### PROVIDED INFORMATION
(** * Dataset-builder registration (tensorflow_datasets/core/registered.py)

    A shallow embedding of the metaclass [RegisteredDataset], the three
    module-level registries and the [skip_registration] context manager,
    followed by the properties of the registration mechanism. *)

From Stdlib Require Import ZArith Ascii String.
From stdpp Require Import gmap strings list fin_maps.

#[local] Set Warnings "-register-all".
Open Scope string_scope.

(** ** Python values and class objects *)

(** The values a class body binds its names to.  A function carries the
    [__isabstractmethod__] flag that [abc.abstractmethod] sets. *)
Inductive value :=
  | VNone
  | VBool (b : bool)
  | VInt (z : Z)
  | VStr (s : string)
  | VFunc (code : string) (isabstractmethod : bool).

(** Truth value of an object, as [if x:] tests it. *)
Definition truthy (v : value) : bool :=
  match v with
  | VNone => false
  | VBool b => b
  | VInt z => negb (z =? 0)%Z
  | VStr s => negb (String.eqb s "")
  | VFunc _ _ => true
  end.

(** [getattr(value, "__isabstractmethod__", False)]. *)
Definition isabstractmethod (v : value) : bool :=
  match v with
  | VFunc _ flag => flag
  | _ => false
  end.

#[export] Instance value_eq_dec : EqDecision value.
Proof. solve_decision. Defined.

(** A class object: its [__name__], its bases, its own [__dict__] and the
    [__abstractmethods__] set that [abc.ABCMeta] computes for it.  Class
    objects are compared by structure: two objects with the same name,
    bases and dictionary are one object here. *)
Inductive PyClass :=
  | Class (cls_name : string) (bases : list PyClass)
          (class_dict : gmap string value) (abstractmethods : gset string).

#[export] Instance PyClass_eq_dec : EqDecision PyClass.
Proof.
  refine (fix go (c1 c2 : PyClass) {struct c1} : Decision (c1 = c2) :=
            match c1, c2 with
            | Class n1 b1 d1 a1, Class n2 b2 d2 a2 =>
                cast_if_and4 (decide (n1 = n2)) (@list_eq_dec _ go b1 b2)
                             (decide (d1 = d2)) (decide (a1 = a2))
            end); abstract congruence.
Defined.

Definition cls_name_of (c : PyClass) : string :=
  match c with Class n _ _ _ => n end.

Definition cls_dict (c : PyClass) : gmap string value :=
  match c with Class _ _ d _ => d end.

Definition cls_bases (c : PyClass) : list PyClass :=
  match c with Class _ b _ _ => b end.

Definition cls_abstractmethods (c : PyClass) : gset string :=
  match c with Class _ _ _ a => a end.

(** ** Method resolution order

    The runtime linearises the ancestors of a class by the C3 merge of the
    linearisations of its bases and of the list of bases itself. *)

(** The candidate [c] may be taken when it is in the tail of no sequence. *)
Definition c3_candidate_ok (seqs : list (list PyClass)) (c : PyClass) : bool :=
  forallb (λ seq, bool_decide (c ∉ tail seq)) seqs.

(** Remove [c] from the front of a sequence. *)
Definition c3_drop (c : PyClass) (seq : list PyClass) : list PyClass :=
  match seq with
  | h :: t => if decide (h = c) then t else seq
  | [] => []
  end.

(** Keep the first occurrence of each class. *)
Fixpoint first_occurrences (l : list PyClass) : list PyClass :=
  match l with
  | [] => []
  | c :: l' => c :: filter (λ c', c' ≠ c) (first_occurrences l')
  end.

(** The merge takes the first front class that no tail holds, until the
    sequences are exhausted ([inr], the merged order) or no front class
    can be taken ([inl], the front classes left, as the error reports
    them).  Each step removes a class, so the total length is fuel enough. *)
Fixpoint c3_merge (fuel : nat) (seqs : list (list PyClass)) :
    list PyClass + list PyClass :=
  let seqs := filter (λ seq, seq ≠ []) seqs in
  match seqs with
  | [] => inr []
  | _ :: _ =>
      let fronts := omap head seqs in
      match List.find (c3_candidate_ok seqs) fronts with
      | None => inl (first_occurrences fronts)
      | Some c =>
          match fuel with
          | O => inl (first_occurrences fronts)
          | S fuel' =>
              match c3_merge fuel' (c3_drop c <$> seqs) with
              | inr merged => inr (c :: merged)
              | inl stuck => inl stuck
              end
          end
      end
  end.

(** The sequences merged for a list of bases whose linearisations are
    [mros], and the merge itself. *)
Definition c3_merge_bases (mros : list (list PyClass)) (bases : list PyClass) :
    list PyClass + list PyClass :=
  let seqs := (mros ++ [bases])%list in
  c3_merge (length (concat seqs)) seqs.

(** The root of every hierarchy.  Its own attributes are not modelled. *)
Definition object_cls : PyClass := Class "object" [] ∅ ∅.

### EXERCISE INSTRUCTIONS
Which lines of the entries above contain the string "tail"? Copy each one.

### TASK ANSWER
(** The candidate [c] may be taken when it is in the tail of no sequence. *)
  forallb (λ seq, bool_decide (c ∉ tail seq)) seqs.
(** The merge takes the first front class that no tail holds, until the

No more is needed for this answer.